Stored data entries
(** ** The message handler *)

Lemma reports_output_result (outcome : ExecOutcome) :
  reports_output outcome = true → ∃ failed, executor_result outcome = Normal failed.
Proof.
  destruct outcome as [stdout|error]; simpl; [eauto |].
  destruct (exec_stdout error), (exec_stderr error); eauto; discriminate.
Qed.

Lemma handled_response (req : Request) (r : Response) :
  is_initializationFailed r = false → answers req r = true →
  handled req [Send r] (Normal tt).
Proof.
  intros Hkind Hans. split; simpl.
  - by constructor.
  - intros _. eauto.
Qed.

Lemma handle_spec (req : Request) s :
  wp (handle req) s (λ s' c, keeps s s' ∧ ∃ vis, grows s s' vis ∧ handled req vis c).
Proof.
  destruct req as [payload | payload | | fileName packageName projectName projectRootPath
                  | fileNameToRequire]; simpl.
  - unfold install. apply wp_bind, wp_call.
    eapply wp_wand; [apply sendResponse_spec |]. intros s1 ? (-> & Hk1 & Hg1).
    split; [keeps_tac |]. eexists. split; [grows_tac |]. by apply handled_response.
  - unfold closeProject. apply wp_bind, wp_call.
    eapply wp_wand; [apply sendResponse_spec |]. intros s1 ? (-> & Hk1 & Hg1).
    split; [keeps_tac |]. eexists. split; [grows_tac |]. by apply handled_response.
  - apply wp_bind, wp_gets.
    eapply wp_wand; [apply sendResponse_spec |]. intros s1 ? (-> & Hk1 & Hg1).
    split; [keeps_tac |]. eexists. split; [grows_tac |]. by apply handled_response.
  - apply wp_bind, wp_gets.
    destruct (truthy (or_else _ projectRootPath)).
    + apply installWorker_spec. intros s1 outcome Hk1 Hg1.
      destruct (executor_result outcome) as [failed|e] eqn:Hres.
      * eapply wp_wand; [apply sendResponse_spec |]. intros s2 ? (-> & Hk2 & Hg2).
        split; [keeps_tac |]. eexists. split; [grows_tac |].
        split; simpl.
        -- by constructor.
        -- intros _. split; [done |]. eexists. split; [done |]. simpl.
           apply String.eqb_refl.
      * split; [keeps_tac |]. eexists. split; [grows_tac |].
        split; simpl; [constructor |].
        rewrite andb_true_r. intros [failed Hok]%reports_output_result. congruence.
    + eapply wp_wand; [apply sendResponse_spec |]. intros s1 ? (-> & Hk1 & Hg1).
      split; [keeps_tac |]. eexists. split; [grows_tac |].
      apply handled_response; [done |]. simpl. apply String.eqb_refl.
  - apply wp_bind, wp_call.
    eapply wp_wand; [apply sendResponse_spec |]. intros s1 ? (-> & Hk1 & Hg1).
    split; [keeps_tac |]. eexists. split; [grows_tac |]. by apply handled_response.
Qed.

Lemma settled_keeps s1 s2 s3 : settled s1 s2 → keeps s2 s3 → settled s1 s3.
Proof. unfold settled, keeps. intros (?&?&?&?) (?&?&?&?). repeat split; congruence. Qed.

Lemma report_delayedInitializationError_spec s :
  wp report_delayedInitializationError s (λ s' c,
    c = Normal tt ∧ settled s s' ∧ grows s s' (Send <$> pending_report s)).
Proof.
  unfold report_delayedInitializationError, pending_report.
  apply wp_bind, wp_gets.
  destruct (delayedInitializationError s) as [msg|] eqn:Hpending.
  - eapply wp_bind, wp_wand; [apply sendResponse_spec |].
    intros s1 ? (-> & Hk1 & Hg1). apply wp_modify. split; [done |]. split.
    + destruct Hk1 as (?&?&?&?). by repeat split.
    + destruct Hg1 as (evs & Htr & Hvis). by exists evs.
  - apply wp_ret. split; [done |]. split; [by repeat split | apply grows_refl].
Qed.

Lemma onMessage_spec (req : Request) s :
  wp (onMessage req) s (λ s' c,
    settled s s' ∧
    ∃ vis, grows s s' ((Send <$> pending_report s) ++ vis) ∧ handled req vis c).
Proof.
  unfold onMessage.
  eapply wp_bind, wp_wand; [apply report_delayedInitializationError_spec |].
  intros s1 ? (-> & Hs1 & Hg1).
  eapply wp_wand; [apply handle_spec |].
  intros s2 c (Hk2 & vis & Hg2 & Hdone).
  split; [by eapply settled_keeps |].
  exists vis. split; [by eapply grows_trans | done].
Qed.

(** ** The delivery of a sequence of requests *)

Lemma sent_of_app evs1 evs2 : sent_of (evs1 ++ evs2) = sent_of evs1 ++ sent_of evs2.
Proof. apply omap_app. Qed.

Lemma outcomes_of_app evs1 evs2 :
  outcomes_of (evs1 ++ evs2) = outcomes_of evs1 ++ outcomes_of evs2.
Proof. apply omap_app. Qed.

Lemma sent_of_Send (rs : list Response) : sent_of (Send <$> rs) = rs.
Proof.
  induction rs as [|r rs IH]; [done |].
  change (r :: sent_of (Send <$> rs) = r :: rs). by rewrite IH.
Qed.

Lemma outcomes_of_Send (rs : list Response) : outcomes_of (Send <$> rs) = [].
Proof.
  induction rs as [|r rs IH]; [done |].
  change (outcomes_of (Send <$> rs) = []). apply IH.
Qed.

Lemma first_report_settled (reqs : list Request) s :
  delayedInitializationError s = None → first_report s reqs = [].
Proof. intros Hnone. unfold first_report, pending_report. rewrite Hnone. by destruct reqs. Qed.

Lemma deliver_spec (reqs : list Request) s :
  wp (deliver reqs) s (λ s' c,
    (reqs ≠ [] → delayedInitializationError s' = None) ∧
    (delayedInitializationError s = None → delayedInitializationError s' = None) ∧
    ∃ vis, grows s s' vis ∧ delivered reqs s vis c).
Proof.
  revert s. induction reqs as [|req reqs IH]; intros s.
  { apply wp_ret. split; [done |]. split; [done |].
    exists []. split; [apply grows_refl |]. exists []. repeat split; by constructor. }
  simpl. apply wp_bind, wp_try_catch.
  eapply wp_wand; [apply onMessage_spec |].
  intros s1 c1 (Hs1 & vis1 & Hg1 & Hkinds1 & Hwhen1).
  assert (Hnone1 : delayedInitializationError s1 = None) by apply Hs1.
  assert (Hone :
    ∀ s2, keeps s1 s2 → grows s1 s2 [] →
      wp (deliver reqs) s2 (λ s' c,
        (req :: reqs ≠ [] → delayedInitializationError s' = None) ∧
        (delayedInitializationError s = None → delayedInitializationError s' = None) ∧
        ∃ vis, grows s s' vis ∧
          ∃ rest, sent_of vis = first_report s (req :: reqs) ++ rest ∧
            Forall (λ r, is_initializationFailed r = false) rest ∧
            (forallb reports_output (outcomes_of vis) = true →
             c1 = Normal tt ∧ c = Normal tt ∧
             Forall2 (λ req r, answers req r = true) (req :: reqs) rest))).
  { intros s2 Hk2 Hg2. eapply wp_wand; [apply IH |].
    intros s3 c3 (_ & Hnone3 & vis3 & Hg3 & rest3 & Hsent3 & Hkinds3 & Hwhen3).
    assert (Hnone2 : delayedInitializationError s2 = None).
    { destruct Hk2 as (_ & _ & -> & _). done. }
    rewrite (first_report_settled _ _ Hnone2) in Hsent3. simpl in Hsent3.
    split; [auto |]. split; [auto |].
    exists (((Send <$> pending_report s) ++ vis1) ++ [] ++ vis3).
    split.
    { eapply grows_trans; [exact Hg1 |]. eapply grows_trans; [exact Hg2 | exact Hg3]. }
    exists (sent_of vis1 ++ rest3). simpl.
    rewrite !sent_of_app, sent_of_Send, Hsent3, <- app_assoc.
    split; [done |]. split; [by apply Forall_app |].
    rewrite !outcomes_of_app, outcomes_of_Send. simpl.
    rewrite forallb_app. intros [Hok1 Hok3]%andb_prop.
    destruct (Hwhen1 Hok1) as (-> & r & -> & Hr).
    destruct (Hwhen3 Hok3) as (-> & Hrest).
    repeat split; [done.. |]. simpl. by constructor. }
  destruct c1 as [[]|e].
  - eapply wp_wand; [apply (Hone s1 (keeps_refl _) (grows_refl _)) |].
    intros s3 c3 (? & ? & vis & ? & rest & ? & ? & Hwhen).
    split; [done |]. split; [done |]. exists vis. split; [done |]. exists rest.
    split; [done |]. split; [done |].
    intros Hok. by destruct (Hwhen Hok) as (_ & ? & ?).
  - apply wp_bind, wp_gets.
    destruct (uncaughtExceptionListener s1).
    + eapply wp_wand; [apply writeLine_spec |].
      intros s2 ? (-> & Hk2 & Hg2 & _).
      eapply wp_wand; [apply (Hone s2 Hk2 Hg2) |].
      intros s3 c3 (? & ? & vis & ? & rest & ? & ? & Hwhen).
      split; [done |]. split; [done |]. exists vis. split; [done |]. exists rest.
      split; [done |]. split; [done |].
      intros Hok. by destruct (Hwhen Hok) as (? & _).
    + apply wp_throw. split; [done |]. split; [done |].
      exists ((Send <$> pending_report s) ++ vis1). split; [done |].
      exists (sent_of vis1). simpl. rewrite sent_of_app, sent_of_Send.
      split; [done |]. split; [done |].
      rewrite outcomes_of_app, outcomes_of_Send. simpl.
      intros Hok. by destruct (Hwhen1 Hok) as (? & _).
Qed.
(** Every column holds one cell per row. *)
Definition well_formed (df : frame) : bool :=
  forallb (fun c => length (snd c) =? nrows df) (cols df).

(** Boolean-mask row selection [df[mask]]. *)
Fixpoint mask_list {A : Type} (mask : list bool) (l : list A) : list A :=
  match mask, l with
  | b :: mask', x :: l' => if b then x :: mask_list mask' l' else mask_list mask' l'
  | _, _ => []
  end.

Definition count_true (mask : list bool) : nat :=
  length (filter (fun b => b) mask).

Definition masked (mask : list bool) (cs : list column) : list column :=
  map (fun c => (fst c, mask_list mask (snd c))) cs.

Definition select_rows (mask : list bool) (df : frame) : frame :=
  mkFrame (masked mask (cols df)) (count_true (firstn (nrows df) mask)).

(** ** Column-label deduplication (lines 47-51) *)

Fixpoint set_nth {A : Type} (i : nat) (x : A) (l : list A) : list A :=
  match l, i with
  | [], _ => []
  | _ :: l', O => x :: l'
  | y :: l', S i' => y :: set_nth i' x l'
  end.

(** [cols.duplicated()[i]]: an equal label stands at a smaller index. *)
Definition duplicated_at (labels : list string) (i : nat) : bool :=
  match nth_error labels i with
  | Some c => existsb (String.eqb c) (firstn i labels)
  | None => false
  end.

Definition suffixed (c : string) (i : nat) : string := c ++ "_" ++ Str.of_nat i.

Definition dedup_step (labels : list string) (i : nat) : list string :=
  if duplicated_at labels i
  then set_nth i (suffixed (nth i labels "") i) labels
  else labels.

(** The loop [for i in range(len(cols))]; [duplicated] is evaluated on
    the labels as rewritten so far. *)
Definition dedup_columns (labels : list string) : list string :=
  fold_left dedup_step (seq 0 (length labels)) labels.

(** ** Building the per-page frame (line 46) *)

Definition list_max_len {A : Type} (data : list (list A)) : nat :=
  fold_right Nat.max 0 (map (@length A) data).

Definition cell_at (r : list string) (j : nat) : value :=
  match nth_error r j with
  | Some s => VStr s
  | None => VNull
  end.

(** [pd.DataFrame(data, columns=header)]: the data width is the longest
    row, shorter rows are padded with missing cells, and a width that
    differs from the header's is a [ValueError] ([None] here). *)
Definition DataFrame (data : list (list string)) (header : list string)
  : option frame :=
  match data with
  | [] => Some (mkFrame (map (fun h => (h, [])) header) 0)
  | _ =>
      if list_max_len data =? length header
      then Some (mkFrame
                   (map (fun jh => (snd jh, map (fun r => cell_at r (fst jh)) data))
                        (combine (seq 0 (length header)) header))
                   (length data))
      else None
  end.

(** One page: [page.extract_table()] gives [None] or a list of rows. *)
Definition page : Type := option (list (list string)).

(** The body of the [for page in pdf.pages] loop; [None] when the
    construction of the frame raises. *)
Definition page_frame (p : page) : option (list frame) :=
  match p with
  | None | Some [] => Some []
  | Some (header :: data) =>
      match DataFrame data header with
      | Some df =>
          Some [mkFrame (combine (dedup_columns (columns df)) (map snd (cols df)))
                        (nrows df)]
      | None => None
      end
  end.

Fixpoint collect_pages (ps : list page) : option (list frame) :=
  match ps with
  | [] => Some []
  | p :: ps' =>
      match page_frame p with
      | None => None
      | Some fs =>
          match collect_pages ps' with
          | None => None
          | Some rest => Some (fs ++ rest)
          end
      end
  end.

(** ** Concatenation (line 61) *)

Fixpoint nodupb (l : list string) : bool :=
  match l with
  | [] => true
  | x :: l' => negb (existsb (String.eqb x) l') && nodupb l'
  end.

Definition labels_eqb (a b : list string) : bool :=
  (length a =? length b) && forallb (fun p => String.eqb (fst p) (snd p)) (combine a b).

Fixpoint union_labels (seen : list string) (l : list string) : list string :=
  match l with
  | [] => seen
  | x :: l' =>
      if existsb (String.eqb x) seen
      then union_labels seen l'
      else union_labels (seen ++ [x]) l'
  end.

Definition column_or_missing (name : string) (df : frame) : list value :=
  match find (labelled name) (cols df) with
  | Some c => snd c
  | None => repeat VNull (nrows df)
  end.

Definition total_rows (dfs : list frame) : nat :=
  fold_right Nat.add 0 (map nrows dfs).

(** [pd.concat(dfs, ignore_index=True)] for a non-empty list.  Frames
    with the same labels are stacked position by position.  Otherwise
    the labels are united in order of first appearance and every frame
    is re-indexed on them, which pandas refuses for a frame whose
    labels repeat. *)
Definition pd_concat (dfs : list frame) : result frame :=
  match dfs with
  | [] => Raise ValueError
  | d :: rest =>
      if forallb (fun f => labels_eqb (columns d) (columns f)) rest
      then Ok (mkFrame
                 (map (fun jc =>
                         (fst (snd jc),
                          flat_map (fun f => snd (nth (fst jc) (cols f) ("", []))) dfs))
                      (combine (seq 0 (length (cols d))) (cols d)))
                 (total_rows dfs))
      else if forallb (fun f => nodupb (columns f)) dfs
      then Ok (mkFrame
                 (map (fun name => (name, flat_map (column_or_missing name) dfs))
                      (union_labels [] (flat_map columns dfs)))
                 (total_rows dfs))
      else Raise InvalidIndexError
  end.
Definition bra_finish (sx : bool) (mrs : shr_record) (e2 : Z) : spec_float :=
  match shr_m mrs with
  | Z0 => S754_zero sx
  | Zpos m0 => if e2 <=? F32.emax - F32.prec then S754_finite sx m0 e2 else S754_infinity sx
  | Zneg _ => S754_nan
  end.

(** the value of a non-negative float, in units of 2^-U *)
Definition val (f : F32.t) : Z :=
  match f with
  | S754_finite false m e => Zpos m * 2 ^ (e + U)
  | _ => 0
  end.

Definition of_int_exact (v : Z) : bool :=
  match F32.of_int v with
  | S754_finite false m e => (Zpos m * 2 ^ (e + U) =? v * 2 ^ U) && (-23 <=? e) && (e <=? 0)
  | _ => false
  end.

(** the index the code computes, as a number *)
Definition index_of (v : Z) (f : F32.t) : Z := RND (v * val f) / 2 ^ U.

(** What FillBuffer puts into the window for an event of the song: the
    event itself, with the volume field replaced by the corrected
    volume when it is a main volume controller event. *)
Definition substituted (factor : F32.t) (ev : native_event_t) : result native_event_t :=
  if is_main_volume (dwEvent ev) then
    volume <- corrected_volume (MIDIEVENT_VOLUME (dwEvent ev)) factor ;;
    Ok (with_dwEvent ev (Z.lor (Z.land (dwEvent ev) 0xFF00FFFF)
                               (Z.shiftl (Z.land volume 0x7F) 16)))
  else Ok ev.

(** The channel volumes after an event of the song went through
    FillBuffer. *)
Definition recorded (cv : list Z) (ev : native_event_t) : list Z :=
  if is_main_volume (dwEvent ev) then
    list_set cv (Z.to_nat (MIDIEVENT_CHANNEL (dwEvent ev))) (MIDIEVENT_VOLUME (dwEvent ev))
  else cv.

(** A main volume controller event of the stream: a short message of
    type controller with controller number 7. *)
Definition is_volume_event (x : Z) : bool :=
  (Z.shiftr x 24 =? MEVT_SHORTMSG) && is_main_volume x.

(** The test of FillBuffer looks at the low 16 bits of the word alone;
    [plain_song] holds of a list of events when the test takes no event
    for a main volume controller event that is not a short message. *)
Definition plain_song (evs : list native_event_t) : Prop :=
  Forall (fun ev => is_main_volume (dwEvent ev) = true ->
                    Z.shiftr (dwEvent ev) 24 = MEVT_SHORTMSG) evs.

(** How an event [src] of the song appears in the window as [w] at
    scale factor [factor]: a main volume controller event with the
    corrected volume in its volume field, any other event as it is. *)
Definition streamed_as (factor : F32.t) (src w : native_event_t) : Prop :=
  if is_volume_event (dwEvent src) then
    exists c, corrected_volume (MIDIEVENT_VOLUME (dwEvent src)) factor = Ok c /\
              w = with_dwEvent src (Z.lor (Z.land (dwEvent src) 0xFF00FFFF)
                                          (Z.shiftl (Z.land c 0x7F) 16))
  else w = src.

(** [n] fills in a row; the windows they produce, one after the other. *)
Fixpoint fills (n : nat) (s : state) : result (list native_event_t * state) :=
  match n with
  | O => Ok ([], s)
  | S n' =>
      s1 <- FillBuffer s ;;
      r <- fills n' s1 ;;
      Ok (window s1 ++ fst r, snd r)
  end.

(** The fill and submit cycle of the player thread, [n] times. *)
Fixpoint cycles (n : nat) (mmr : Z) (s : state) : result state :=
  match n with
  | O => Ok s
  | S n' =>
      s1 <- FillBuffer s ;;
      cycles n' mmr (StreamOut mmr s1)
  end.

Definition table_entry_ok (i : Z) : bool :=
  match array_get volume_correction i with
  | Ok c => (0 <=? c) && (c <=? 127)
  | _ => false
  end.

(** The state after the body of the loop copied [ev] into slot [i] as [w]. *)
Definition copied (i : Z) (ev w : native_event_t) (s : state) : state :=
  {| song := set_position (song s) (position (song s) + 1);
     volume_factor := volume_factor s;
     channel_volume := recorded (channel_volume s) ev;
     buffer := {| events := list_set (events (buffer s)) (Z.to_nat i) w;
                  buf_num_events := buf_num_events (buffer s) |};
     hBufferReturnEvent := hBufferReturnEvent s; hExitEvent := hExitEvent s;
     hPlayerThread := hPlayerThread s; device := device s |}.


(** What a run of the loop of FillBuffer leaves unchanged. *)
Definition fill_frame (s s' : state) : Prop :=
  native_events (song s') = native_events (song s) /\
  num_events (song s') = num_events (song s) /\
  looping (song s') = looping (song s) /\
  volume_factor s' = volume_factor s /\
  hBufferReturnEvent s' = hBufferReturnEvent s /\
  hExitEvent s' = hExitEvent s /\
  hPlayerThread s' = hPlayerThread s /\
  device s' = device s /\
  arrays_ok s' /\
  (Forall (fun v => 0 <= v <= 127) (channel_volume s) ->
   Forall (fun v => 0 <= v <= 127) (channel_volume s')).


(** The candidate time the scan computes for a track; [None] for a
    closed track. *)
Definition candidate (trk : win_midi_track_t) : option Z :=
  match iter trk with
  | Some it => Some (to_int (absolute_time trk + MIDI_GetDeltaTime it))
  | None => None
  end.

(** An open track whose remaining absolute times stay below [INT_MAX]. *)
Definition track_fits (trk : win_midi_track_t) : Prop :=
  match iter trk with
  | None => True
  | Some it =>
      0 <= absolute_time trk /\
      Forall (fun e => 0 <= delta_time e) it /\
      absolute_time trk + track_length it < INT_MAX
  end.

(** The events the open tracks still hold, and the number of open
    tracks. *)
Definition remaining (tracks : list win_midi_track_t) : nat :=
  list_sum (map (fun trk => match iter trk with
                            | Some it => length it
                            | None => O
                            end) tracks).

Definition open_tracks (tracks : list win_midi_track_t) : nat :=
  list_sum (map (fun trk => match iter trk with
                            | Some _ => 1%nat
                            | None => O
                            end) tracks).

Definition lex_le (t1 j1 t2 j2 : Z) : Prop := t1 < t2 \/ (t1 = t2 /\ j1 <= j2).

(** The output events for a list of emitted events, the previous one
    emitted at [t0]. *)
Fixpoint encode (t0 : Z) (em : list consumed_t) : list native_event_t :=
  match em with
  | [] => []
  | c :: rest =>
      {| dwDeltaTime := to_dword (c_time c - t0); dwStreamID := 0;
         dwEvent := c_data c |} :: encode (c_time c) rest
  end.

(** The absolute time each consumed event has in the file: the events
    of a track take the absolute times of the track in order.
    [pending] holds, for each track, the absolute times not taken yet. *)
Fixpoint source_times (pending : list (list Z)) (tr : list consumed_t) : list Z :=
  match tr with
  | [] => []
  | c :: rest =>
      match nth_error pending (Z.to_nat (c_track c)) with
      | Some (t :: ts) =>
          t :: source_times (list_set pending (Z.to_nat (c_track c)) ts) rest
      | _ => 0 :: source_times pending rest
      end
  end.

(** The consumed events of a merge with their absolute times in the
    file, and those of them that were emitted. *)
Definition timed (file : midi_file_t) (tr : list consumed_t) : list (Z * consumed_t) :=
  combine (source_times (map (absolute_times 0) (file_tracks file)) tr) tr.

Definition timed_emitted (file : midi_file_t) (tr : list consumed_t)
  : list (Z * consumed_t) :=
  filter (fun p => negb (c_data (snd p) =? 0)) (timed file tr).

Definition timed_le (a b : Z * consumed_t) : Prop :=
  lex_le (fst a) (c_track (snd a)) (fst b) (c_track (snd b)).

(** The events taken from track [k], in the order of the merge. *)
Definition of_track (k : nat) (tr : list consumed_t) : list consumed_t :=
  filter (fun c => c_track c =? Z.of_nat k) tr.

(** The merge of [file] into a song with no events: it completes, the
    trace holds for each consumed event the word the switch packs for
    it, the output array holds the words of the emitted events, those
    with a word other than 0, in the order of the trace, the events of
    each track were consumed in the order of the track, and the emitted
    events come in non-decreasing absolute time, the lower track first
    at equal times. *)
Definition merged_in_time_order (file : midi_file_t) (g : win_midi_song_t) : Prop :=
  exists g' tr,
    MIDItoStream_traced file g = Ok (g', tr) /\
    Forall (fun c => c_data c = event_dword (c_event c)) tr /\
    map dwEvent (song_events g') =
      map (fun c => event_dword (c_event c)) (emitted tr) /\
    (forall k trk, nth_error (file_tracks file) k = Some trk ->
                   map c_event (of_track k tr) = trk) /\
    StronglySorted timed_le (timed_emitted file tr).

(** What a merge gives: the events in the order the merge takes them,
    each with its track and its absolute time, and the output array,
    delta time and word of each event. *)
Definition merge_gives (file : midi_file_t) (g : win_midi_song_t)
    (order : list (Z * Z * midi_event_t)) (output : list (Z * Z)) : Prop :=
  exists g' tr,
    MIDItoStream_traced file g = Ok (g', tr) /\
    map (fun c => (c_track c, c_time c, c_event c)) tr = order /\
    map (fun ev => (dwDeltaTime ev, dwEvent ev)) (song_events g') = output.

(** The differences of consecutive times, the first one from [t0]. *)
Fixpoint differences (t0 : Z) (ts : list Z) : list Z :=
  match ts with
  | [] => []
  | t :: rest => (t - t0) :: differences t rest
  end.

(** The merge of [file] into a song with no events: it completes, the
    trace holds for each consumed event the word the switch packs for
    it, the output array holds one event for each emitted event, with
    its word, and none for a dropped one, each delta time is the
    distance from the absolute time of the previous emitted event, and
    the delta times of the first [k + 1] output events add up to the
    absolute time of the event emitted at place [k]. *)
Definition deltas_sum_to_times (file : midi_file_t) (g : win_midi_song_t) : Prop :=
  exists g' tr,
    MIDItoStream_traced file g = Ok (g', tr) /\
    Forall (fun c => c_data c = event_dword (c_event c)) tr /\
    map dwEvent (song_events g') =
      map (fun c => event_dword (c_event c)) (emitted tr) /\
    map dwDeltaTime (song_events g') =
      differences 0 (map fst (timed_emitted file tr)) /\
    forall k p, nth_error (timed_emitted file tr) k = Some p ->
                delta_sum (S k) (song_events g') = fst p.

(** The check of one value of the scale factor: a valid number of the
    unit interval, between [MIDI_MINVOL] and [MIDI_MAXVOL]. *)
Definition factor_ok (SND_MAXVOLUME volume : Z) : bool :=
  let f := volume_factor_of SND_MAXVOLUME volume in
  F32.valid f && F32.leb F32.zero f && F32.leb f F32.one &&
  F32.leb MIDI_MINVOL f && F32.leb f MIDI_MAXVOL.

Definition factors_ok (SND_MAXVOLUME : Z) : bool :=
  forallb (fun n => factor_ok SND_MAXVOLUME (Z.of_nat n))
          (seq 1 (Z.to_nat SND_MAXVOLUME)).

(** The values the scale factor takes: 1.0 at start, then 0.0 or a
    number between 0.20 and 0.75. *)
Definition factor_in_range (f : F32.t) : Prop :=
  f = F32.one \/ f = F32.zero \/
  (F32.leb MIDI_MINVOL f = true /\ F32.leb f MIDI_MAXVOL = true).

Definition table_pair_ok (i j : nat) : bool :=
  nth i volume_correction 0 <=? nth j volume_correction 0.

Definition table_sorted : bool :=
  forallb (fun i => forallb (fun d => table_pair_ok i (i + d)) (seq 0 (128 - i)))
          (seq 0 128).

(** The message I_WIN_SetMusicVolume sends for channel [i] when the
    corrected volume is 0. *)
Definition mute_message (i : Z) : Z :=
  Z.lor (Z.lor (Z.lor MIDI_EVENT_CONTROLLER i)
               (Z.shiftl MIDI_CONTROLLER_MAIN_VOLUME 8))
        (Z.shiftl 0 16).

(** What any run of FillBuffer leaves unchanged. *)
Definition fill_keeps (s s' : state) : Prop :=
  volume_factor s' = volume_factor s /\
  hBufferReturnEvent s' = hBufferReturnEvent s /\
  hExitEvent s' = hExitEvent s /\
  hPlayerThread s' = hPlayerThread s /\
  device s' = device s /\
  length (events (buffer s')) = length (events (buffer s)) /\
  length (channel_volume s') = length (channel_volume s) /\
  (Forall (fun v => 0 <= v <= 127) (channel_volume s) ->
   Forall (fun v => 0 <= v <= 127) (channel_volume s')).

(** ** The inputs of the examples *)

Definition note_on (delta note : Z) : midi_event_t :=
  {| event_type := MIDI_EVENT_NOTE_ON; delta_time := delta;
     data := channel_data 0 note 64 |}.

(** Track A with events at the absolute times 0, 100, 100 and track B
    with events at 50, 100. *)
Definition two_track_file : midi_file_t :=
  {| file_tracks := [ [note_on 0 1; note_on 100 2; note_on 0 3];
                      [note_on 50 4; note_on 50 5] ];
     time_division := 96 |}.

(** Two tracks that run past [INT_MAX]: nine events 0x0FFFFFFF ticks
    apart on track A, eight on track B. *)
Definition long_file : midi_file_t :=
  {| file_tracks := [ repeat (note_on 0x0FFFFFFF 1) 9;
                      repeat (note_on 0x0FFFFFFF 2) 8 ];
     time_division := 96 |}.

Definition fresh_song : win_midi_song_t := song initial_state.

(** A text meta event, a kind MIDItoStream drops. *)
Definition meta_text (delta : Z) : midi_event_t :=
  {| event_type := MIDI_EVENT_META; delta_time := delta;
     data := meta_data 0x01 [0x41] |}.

TASK REQUIREMENTS: The lines to extract from the data above begin with the line containing "(** Track A" and end with the line containing "apart on track A, eight on track B. *)". Extract them exactly, including both.

ANSWER BELOW:
(** Track A with events at the absolute times 0, 100, 100 and track B
    with events at 50, 100. *)
Definition two_track_file : midi_file_t :=
  {| file_tracks := [ [note_on 0 1; note_on 100 2; note_on 0 3];
                      [note_on 50 4; note_on 50 5] ];
     time_division := 96 |}.

(** Two tracks that run past [INT_MAX]: nine events 0x0FFFFFFF ticks
    apart on track A, eight on track B. *)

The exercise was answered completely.